(** The part after the cache was found not to have the asset. *)
Lemma wp_fetch h opts kind s name sha cache s1 :
  let cached := verifiedDownloadPath (cache_dir opts cache) name sha in
  listed h opts kind s name sha → UserCacheDir h = Some cache →
  os_files s1 = os_files s → (quiet s → quiet s1) →
  wp (or_fail ErrMkdir (mkdir_all (path_dir cached));;
      tmpPath ← or_fail ErrTemp (create_temp (path_dir cached) (name ++ str ".") (str ".tmp"));
      fetch_tmp h (asset_url (base_of opts) (version_of opts) name) tmpPath sha;;
      install kind tmpPath cached sha) (outcome h opts kind s) s1.
Proof.
  intros cached Hls Hcache Hf1 Hq1. apply wp_bind, wp_or_fail, wp_mkdir_all.
  { intros e s2 [Hf2 _ Hq2]. apply outcome_err; [by rewrite Hf2|auto]. }
  intros fs s2 [Hf2 _ Hq2] Hdirs. rewrite Hf1 in Hdirs.
  apply wp_bind, wp_or_fail, wp_make_temp.
  { intros s3 [Hf3 _ Hq3]. rewrite Hf2 in Hf3. constructor; rewrite ?Hf3; [done|done| |intros _ q _; apply Hdirs|auto].
    intros q n Hq _. destruct (Hdirs q) as [->|[? _]]; [done|congruence]. }
  intros tmp rand s3 [Hf3 _ Hq3] Hfresh Htmp _. rewrite Hf2 in Hf3, Hfresh.
  assert (tmp ≠ cached) as Hne by (rewrite Htmp; destruct Hls; by eapply tmp_not_cached).
  pose proof (λ r s', settled_files s fs tmp _ _ s3 r s' Hdirs Hfresh Hf3 ltac:(auto)) as Hset.
  assert (∀ e s', settled tmp (λ _, False) s3 s' → outcome h opts kind s (Err e) s') as Herr.
  { intros e s' [Hr Ht Hq]. destruct (Hset (Err e) s') as [Hk Hc]; [by constructor; auto|]. constructor; [done..|auto 8]. }
  assert (∃ d m, os_files s3 !! tmp = Some (File d m)) as Hfile.
  { rewrite Hf3, lookup_insert_eq. eauto. }
  apply wp_bind, wp_fetch_tmp; [done|done|]. intros d m s4 Hf4 Hq4 Hsum.
  eapply wp_install; [by rewrite Hf4, lookup_insert_eq|done|done| |].
  - intros e s' [Hr Ht Hq]. apply Herr. constructor; [|auto..].
    intros q Hqt _. rewrite Hr, Hf4, lookup_insert_ne by auto. done.
  - intros s' [Hr Ht Hq] Hhas. destruct (Hset (Ok cached) s') as [Hk Hc].
    { constructor; [|auto..]. intros q Hqt Hqc. rewrite Hr, Hf4, lookup_insert_ne by congruence. done. }
    constructor; [done| |done|done|auto 8]. intros p [= <-]. exists name, sha, cache. split_and!; auto.
Qed.

Lemma wp_downloadAsset h opts kind s : wp (downloadAsset h opts kind) (outcome h opts kind s) s.
Proof.
  unfold downloadAsset. fold (version_of opts) (base_of opts). cbv zeta.
  apply wp_bind, wp_lift. destruct (assetFor kind _ _) as [name|e|] eqn:Hname.
  2: by apply outcome_err. 2: by destruct (assetFor_not_Panic _ _ _ Hname).
  apply wp_bind, wp_lift. destruct (UserCacheDir h) as [cache|] eqn:Hcache; [|by apply outcome_err].
  fold (cache_dir opts cache). apply wp_bind, wp_fetchExpectedSha.
  { intros e s1 [Hf _ Hq]. by apply outcome_err. }
  intros sha s1 [Hf1 _ Hq1] Hsha.
  assert (listed h opts kind s name sha) as Hls by (by constructor).
  assert (∀ p s', os_files s' = os_files s → (quiet s → quiet s') → has_sum (os_files s) p sha →
    p = verifiedDownloadPath (cache_dir opts cache) name sha ∨ p = path_join [cache_dir opts cache; name] →
    outcome h opts kind s (Ok p) s') as Hhit.
  { intros p s' Hf Hq Hs Hp. constructor; rewrite ?Hf; [done| |done|by left|done].
    intros p' [= <-]. exists name, sha, cache. split_and!; [done..|]. destruct Hp; auto. }
  apply wp_bind, wp_matches; rewrite Hf1.
  { intros s2 [Hf2 _ Hq2] Hs. apply wp_ret, Hhit; [done|auto|done|by left]. }
  intros s2 [Hf2 _ Hq2] _. apply wp_bind.
  set (cached := verifiedDownloadPath _ _ _) in *. set (legacy := path_join [_; name]) in *.
  case_bool_decide as Hleg; [apply wp_ret, wp_fetch; auto|]. apply wp_matches; rewrite Hf2.
  - intros s3 [Hf3 _ Hq3] Hs. apply wp_ret, Hhit; [by rewrite Hf3|auto|done|by right].
  - intros s3 [Hf3 _ Hq3] _. apply wp_fetch; auto.
Qed.

(** ** Runs in which nothing fails *)

Definition sum_ok (fs : files) (p sha : bytes) : bool :=
  match fs !! p with Some (File d _) => bool_decide (hex_encode (sha256 d) = sha) | _ => false end.
Lemma sum_ok_spec fs p sha : sum_ok fs p sha = true ↔ has_sum fs p sha.
Proof.
  unfold sum_ok, has_sum. destruct (fs !! p) as [[|d m]|].
  - split; [done|]. by intros (? & ? & ? & _).
  - rewrite bool_decide_eq_true. split; [eauto|]. by intros (d' & m' & [= <- <-] & ?).
  - split; [done|]. by intros (? & ? & ? & _).
Qed.

Lemma matches_quiet p sha s : quiet s → matches p sha s = (Ok (sum_ok (os_files s) p sha), s).
Proof.
  intros Hq. destruct s as [fs fa rs um se cw]. unfold quiet in Hq. cbn in Hq. subst fa.
  unfold matches, try, shaFile, read_file, syscall, sum_ok, mbind, io_bind, mret, io_ret. cbn.
  by destruct (fs !! p) as [[]|].
Qed.

Section again.
Context (h : host) (opts : Options) (kind : assetKind) (name sha cache : bytes).
Let url := checksums_url (base_of opts) (version_of opts).
Let cached := verifiedDownloadPath (cache_dir opts cache) name sha.
Let legacy := path_join [cache_dir opts cache; name].

Lemma fetch_says s :
  manifest_says h (net h (os_sent s) url) name sha →
  fetchExpectedSha h (base_of opts) (version_of opts) name s = (Ok sha, sent url s).
Proof.
  intros [st body complete Hn Hst Hc Hm]. unfold fetchExpectedSha, or_fail, httpGet, mbind, io_bind.
  fold url. rewrite Hn, Hst. cbn. unfold lift, read_limited. rewrite Hc. by rewrite Hm.
Qed.

(** What is in the cache is returned, after one request and no change. *)
Lemma download_hit s :
  quiet s → listed h opts kind s name sha → UserCacheDir h = Some cache →
  sum_ok (os_files s) cached sha || sum_ok (os_files s) legacy sha = true →
  downloadAsset h opts kind s =
    (Ok (if sum_ok (os_files s) cached sha then cached else legacy), sent url s).
Proof.
  intros Hq [Hname Hsays] Hcache Hhit. unfold downloadAsset. fold (version_of opts) (base_of opts).
  cbv zeta. unfold mbind, io_bind, lift at 1 2. rewrite Hname, Hcache. fold (cache_dir opts cache).
  rewrite (fetch_says s Hsays). fold cached legacy.
  assert (quiet (sent url s)) as Hq' by done. rewrite (matches_quiet cached sha _ Hq').
  change (os_files (sent url s)) with (os_files s).
  destruct (sum_ok (os_files s) cached sha) eqn:Hc; [done|]. cbn in Hhit.
  case_bool_decide as Hl; [by rewrite Hl, Hc in Hhit|].
  rewrite (matches_quiet legacy sha _ Hq'). change (os_files (sent url s)) with (os_files s).
  by rewrite Hhit.
Qed.
End again.

(** ** The manifest *)

Definition names_asset (assetName file : bytes) : bool :=
  let name := trim_prefix (str "*") file in
  bool_decide (name = assetName) || has_suffix (str "/" ++ assetName) name.

(** A line as [sha256sum] prints it, and the whole manifest. *)
Definition sum_line (e : bytes * bytes) : bytes := e.1 ++ [32; 32] ++ e.2.
Definition manifest (entries : list (bytes * bytes)) : bytes := e ← entries; sum_line e ++ [10].

(** A sum and a file name without white space. *)
Record sum_entry (e : bytes * bytes) : Prop := {
  se_sum : e.1 ≠ [] ∧ forallb is_print e.1 = true;
  se_file : e.2 ≠ [] ∧ forallb is_print e.2 = true;
}.

Lemma print_no_newline w : forallb is_print w = true → 10 ∉ w.
Proof.
  intros H Hin. rewrite forallb_forall in H. by specialize (H 10 (proj1 (list_elem_of_In _ _) Hin)).
Qed.

Lemma manifest_lines entries :
  Forall sum_entry entries → split 10 (manifest entries) = (sum_line <$> entries) ++ [[]].
Proof.
  induction 1 as [|e entries [[_ H1] [_ H2]] _ IH]; [done|].
  change (manifest (e :: entries)) with ((sum_line e ++ [10]) ++ manifest entries).
  rewrite <-app_assoc. change ([10] ++ ?l) with (10 :: l). rewrite split_app; [by rewrite IH|].
  unfold sum_line. rewrite !elem_of_app. intros [Hin|[Hin|Hin]];
    [by destruct (print_no_newline _ H1)| |by destruct (print_no_newline _ H2)].
  by apply list_elem_of_In in Hin as [?|[?|[]]].
Qed.

Lemma lookup_sha_lines h name entries rest :
  Forall sum_entry entries →
  lookup_sha h name ((sum_line <$> entries) ++ rest)
  = match filter (λ e, names_asset name e.2 = true) entries with
    | e :: _ => Some (to_lower (unicode_lower h) e.1)
    | [] => lookup_sha h name rest
    end.
Proof.
  induction 1 as [|[sum file] entries [[Hn1 Hp1] [Hn2 Hp2]] _ IH]; [done|].
  cbn [fmap list_fmap app lookup_sha]. unfold sum_line at 1. rewrite fields_two by done.
  change (bool_decide _ || _) with (names_asset name file). destruct (names_asset name file) eqn:Hf.
  - by rewrite filter_cons_True by exact Hf.
  - rewrite filter_cons_False by (cbn; by rewrite Hf). exact IH.
Qed.

(** ** Properties *)

(** C14: a download that succeeds returns a path at which, at that moment, there is a file
    whose SHA-256 sum is the one the manifest it just read gives for the asset of this
    platform: either the content-addressed place, or the older layout's, in which case no
    file was touched. Whatever fails, in the network or in any file operation, nothing
    that existed is changed but the returned path, and if the file operations do what they
    are asked, a failed download leaves nothing behind but directories. It cannot panic. *)
Theorem download_verified h opts kind s :
  outcome h opts kind s (downloadAsset h opts kind s).1 (downloadAsset h opts kind s).2.
Proof. apply wp_downloadAsset. Qed.
(* ===== verification/Launch.v ===== *)
(** * What both runners do around a run (subprocess.go, embedded.go, config.go)

    The native code is located, a private directory is made for it, the key and the
    configuration are written there, and the directory is removed when the run is over.
    YAML, [dlopen] and the run itself are arguments. *)
From S2P Require Import Prelude GoInt GoStrings GoText Sha256 Supervisor Options MergeMap Config Os Download Locate Library.

Inductive launchError (X : Type) :=
| ErrLocate (e : locateError) | ErrLoad (e : loadError) | ErrWorkdir
| ErrInvalidKey | ErrWriteKey                        (* writeFloodgateKey *)
| ErrBuildConfig (e : configError) | ErrMarshal | ErrWriteConfig
| ErrChdir | ErrRun (e : X).
Arguments ErrLocate {X}. Arguments ErrLoad {X}. Arguments ErrWorkdir {X}. Arguments ErrInvalidKey {X}.
Arguments ErrWriteKey {X}. Arguments ErrBuildConfig {X}. Arguments ErrMarshal {X}.
Arguments ErrWriteConfig {X}. Arguments ErrChdir {X}. Arguments ErrRun {X}.

(** The YAML library, Go's order of ranging over maps, and the maps the process holds. *)
Record yaml := Yaml {
  ym_iter : map_order;
  ym_unmarshal : bytes → heap → option (heap * Z);
  ym_marshal : heap → Z → option bytes;
  ym_fuel : nat;
  ym_heap : heap;
}.

Section launch.
Context {X : Type} (h : host) (e : site) (y : yaml) (tmpdir : bytes).

Definition writeFloodgateKey (workdir : bytes) (opts : Options) : io (launchError X) unit :=
  if negb (AuthType_of opts =? Floodgate) then mret tt
  else if negb (zlen (FloodgateKey opts) =? 16) then throw ErrInvalidKey
  else or_fail ErrWriteKey (write_file (path_join [workdir; str "key.bin"]) (FloodgateKey opts) (perm 6 0 0) true).

(** The text of the configuration. *)
Definition config_text (opts : Options) : res (launchError X) bytes :=
  match buildConfigMap (ym_iter y) (ym_unmarshal y) (ym_fuel y) (ym_heap y) opts with
  | Ok (heap, cfg) => match ym_marshal y heap cfg with Some out => Ok out | None => Err ErrMarshal end
  | Err err => Err (ErrBuildConfig err)
  | Panic => Panic
  end.
Definition renderConfig (workdir : bytes) (opts : Options) : io (launchError X) unit :=
  out ← lift (config_text opts);
  or_fail ErrWriteConfig (write_file (path_join [workdir; str "config.yml"]) out (perm 6 0 0) true).

Definition permissions : bytes := str "# Default permissions.yml — see GeyserMC docs.
default-permissions: []
".
Definition copyPermissionsYML (workdir : bytes) : io errno unit :=
  write_file (path_join [workdir; str "permissions.yml"]) permissions (perm 6 4 4) true.

(** The part the runners share. *)
Definition prepare (workdir : bytes) (opts : Options) : io (launchError X) unit :=
  writeFloodgateKey workdir opts;;
  renderConfig workdir opts;;
  _ ← try (copyPermissionsYML workdir);
  mret tt.

(** [os.MkdirTemp("", "geyserlite-*")]. *)
Definition make_workdir : io (launchError X) bytes :=
  or_fail ErrWorkdir (mkdir_temp tmpdir (str "geyserlite-") []).

(** [subprocessRunner.run]; [supervise]: the loop that runs the binary. *)
Definition subprocess_run (opts : Options) (supervise : bytes → bytes → io X unit) : io (launchError X) unit :=
  binary ← wrap ErrLocate (locateBinary h e opts);
  workdir ← make_workdir;
  deferring (remove_all workdir) (
    prepare workdir opts;;
    wrap ErrRun (supervise binary workdir)).

(** [embeddedRunner.run]; [native]: the rest up to its return, from the runner with its library
    loaded, the C string of the path of the configuration, and the work directory; [late]: what
    the goroutine of the isolate goes on to do when [run] has returned that error, which it may
    if the context ends while the goroutine is in a native call. *)
Definition embedded_run (opts : Options) (d : dynlink) (r : embeddedRunner)
    (native : embeddedRunner → bytes → bytes → io X unit) (late : X → embeddedRunner → bytes → bytes → io X unit)
    : io (launchError X) unit :=
  libpath ← wrap ErrLocate (locateLibrary h e opts);
  r ← lift (match load d libpath r with (r, None) => Ok r | (_, Some err) => Err (ErrLoad err) end);
  workdir ← make_workdir;
  let cstr := cString (path_join [workdir; str "config.yml"]) in
  outlived (λ err, match err with ErrRun x => late x r cstr workdir | _ => mret tt end) (
    deferring (remove_all workdir) (
      prepare workdir opts;;
      prev ← try getwd;
      let prev := match prev with inr d => d | inl _ => [] end in
      or_fail ErrChdir (chdir workdir);;
      deferring (chdir prev) (wrap ErrRun (native r cstr workdir)))).
End launch.

(** ** The files of the work directory *)

Section proofs.
Context {X : Type} (y : yaml).

Lemma wp_deferring {E E' A B} (c : io E' B) (m : io E A) Q s :
  wp m (λ r s', wp c (λ _ s'', Q r s'') s') s → wp (deferring c m) Q s.
Proof. unfold wp, deferring. by destruct (m s). Qed.

(** A file only its owner can read or write. *)
Definition private_file (fs : files) (p data : bytes) : Prop :=
  ∃ mode, fs !! p = Some (File data mode) ∧ Z.land mode (perm 0 7 7) = 0.

(** What the native code finds in [workdir]. *)
Record staged (workdir : bytes) (opts : Options) (fs : files) : Prop := {
  sg_key : if AuthType_of opts =? Floodgate
    then zlen (FloodgateKey opts) = 16 ∧ private_file fs (workdir ++ slash :: str "key.bin") (FloodgateKey opts)
    else fs !! (workdir ++ slash :: str "key.bin") = None;
  sg_config : ∃ out, config_text (X := X) y opts = Ok out
    ∧ private_file fs (workdir ++ slash :: str "config.yml") out;
}.

(** Only paths in [workdir] changed. *)
Definition within (workdir : bytes) (fs fs' : files) : Prop :=
  ∀ q, under workdir q = false → fs' !! q = fs !! q.

Lemma within_trans w fs1 fs2 fs3 : within w fs1 fs2 → within w fs2 fs3 → within w fs1 fs3.
Proof. intros H1 H2 q Hq. by rewrite H2, H1. Qed.
Lemma under_below w a : under w (w ++ slash :: a) = true.
Proof.
  unfold under. apply orb_true_iff. right. apply has_prefix_spec. exists a. by rewrite <-app_assoc.
Qed.
Lemma within_insert w a n fs : within w fs (<[w ++ slash :: a := n]> fs).
Proof. intros q Hq. rewrite lookup_insert_ne; [done|]. intros <-. by rewrite under_below in Hq. Qed.
Lemma below_inj (w a b : bytes) : w ++ slash :: a = w ++ slash :: b → a = b.
Proof. intros [= ?]%app_inv_head. done. Qed.

Lemma plain_key : plain (str "key.bin").
Proof. constructor; try discriminate. apply (bool_decide_unpack _). by vm_compute. Qed.
Lemma plain_config : plain (str "config.yml").
Proof. constructor; try discriminate. apply (bool_decide_unpack _). by vm_compute. Qed.
Lemma plain_permissions : plain (str "permissions.yml").
Proof. constructor; try discriminate. apply (bool_decide_unpack _). by vm_compute. Qed.

(** Not readable or writable by the group or others, whatever the umask. *)
Lemma private_mode umask : Z.land (Z.ldiff (perm 6 0 0) umask) (perm 0 7 7) = 0.
Proof.
  apply Z.bits_inj'. intros n Hn. rewrite Z.land_spec, Z.ldiff_spec, Z.bits_0.
  assert (Z.testbit (perm 6 0 0) n && Z.testbit (perm 0 7 7) n = false) as H.
  { rewrite <-Z.land_spec. by rewrite Z.bits_0. }
  destruct (Z.testbit (perm 6 0 0) n), (Z.testbit umask n), (Z.testbit (perm 0 7 7) n); done.
Qed.

(** The work directory is new. *)
Definition empty_dir (w : bytes) (fs : files) : Prop :=
  fs !! w = Some Dir ∧ ∀ a, fs !! (w ++ slash :: a) = None.

Record prepared (w : bytes) (opts : Options) (s : os) (r : res (launchError X) unit) (s' : os) : Prop := {
  pr_within : within w (os_files s) (os_files s');
  pr_staged : r = Ok tt → empty_dir w (os_files s) → staged w opts (os_files s');
  pr_panic : r = Panic → config_text (X := X) y opts = Panic;
  pr_dir : os_files s' !! w = os_files s !! w;
  pr_quiet : quiet s → quiet s';
}.

Lemma lookup_below_ne (w a : bytes) (n : node) (fs : files) (p : bytes) :
  p ≠ w ++ slash :: a → <[w ++ slash :: a := n]> fs !! p = fs !! p.
Proof. intros H. by rewrite lookup_insert_ne. Qed.
Lemma below_ne_dir (w a : bytes) : w ++ slash :: a ≠ w.
Proof. intros H%(f_equal length). rewrite length_app in H. cbn in H. lia. Qed.

(** Writing a file below [w]: only that path may change. *)
Lemma wp_write_below {E} (err : E) w a data Q s :
  tidy w → plain a →
  (∀ fs' s', (∀ p, p ≠ w ++ slash :: a → fs' !! p = os_files s !! p) → os_files s' = fs' →
     (quiet s → quiet s') → Q (Err err) s') →
  (∀ m s', os_files s' = <[w ++ slash :: a := File data m]> (os_files s) → (quiet s → quiet s') →
     (os_files s !! (w ++ slash :: a) = None → Z.land m (perm 0 7 7) = 0) → Q (Ok tt) s') →
  wp (or_fail err (write_file (path_join [w; a]) data (perm 6 0 0) true)) Q s.
Proof.
  intros Hw Ha He Ho. rewrite path_join_below by done. apply wp_or_fail, wp_write_file.
  - intros e s' [Hf _ Hq]. by apply (He (os_files s)).
  - intros e d m s' [Hf _ Hq] _. eapply He; [|done|done]. intros p Hp. by apply lookup_below_ne.
  - intros m s' [Hf _ Hq] _ Hm _. apply (Ho m); [done..|]. intros Hn. rewrite Hn in Hm. subst m.
    apply private_mode.
Qed.

Lemma within_but (w a : bytes) (fs fs' : files) :
  (∀ p, p ≠ w ++ slash :: a → fs' !! p = fs !! p) → within w fs fs'.
Proof. intros H q Hq. apply H. intros ->. by rewrite under_below in Hq. Qed.

(** The key and the configuration are the only files touched. *)
Definition only_two (w : bytes) (fs fs' : files) : Prop :=
  ∀ p, p ≠ w ++ slash :: str "key.bin" → p ≠ w ++ slash :: str "config.yml" → fs' !! p = fs !! p.
Lemma only_two_within w fs fs' : only_two w fs fs' → within w fs fs' ∧ fs' !! w = fs !! w.
Proof.
  intros H. split.
  - intros q Hu. apply H; intros ->; by rewrite under_below in Hu.
  - apply H; intros Heq; symmetry in Heq; by apply below_ne_dir in Heq.
Qed.
Lemma prepared_fails w opts s r s' :
  only_two w (os_files s) (os_files s') → (quiet s → quiet s') → r ≠ Ok tt →
  (r = Panic → config_text (X := X) y opts = Panic) → prepared w opts s r s'.
Proof. intros [H1 H2]%only_two_within Hq Hr Hp. by constructor. Qed.

(** After [writeFloodgateKey]: the key is there, or not wanted. *)
Definition key_written (w : bytes) (opts : Options) (s s1 : os) : Prop :=
  os_files s1 = os_files s ∧ AuthType_of opts ≠ Floodgate
  ∨ AuthType_of opts = Floodgate ∧ zlen (FloodgateKey opts) = 16 ∧ ∃ m,
      os_files s1 = <[w ++ slash :: str "key.bin" := File (FloodgateKey opts) m]> (os_files s)
      ∧ (os_files s !! (w ++ slash :: str "key.bin") = None → Z.land m (perm 0 7 7) = 0).
Lemma key_written_others w opts s s1 p :
  key_written w opts s s1 → p ≠ w ++ slash :: str "key.bin" → os_files s1 !! p = os_files s !! p.
Proof. intros [[-> _]|(_ & _ & m & -> & _)] Hp; [done|by apply lookup_below_ne]. Qed.

(** Both files written, and anything done to the permissions. *)
Lemma prepared_done w opts s s1 s2 s3 out m :
  key_written w opts s s1 → config_text (X := X) y opts = Ok out →
  os_files s2 = <[w ++ slash :: str "config.yml" := File out m]> (os_files s1) →
  (os_files s1 !! (w ++ slash :: str "config.yml") = None → Z.land m (perm 0 7 7) = 0) →
  (∀ p, p ≠ w ++ slash :: str "permissions.yml" → os_files s3 !! p = os_files s2 !! p) →
  (quiet s → quiet s3) → prepared w opts s (Ok tt) s3.
Proof.
  intros Hs1 Hout Hf2 Hm Hs3 Hq. pose proof (λ p, key_written_others w opts s s1 p Hs1) as Hkey.
  assert (only_two w (os_files s) (os_files s2)) as [Hw2 Hd2]%only_two_within.
  { intros p Hp Hc. rewrite Hf2, lookup_below_ne by done. by apply Hkey. }
  constructor; [| |done| |done].
  - intros q Hu. rewrite Hs3; [by apply Hw2|]. intros ->. by rewrite under_below in Hu.
  - intros _ [_ Hempty].
    assert (os_files s3 !! (w ++ slash :: str "key.bin") = os_files s1 !! (w ++ slash :: str "key.bin")) as Hk3.
    { rewrite Hs3 by (by intros ?%below_inj). rewrite Hf2. apply lookup_below_ne. by intros ?%below_inj. }
    constructor.
    + destruct Hs1 as [[Hf1 Ha]|(Ha & Hl & mk & Hf1 & Hmk)].
      * replace (AuthType_of opts =? Floodgate) with false by lia. by rewrite Hk3, Hf1, Hempty.
      * rewrite Ha. split; [done|]. exists mk. split; [by rewrite Hk3, Hf1, lookup_insert_eq|auto].
    + exists out. split; [done|]. exists m. split.
      * rewrite Hs3 by (by intros ?%below_inj). by rewrite Hf2, lookup_insert_eq.
      * apply Hm. rewrite Hkey by (by intros ?%below_inj). apply Hempty.
  - rewrite Hs3; [done|]. intros Heq; symmetry in Heq; by apply below_ne_dir in Heq.
Qed.

(** From the configuration on. *)
Lemma wp_prepare_rest w opts s s1 :
  tidy w → key_written w opts s s1 → (quiet s → quiet s1) →
  wp (renderConfig y w opts;; _ ← try (copyPermissionsYML w); mret tt) (prepared w opts s) s1.
Proof.
  intros Hw Hs1 Hq1. pose proof (λ p, key_written_others w opts s s1 p Hs1) as Hkey.
  assert (∀ r s', (∀ p, p ≠ w ++ slash :: str "config.yml" → os_files s' !! p = os_files s1 !! p) →
    (quiet s → quiet s') → r ≠ Ok tt → (r = Panic → config_text (X := X) y opts = Panic) → prepared w opts s r s') as Hfail.
  { intros r s' Hf Hq Hr Hp. apply prepared_fails; try done. intros p Hp1 Hp2. rewrite Hf by done. by apply Hkey. }
  apply wp_bind, wp_bind, wp_lift. destruct (config_text y opts) as [out|e|] eqn:Hout; [|by apply Hfail..].
  apply wp_write_below; [done|apply plain_config| |].
  { intros fs' s2 Hfs Hf2 Hq2. apply Hfail; [by rewrite Hf2|auto|done|done]. }
  intros mc s2 Hf2 Hq2 Hmc. pose proof (prepared_done w opts s s1 s2) as Hdone.
  apply wp_bind, wp_try. unfold copyPermissionsYML. rewrite path_join_below by (done || apply plain_permissions).
  apply wp_write_file.
  - intros e s3 [Hf3 _ Hq3]. apply wp_ret. eapply Hdone; eauto. by rewrite Hf3.
  - intros e d m s3 [Hf3 _ Hq3] _. apply wp_ret. eapply Hdone; eauto. intros p Hp. by rewrite Hf3, lookup_below_ne.
  - intros m s3 [Hf3 _ Hq3] _ _ _. apply wp_ret. eapply Hdone; eauto. intros p Hp. by rewrite Hf3, lookup_below_ne.
Qed.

═══

- EXERCISE DIRECTIONS
Copy each line of the records above that carries the word "Hfail".

- THE ANSWER
    (quiet s → quiet s') → r ≠ Ok tt → (r = Panic → config_text (X := X) y opts = Panic) → prepared w opts s r s') as Hfail.
  apply wp_bind, wp_bind, wp_lift. destruct (config_text y opts) as [out|e|] eqn:Hout; [|by apply Hfail..].
  { intros fs' s2 Hfs Hf2 Hq2. apply Hfail; [by rewrite Hf2|auto|done|done]. }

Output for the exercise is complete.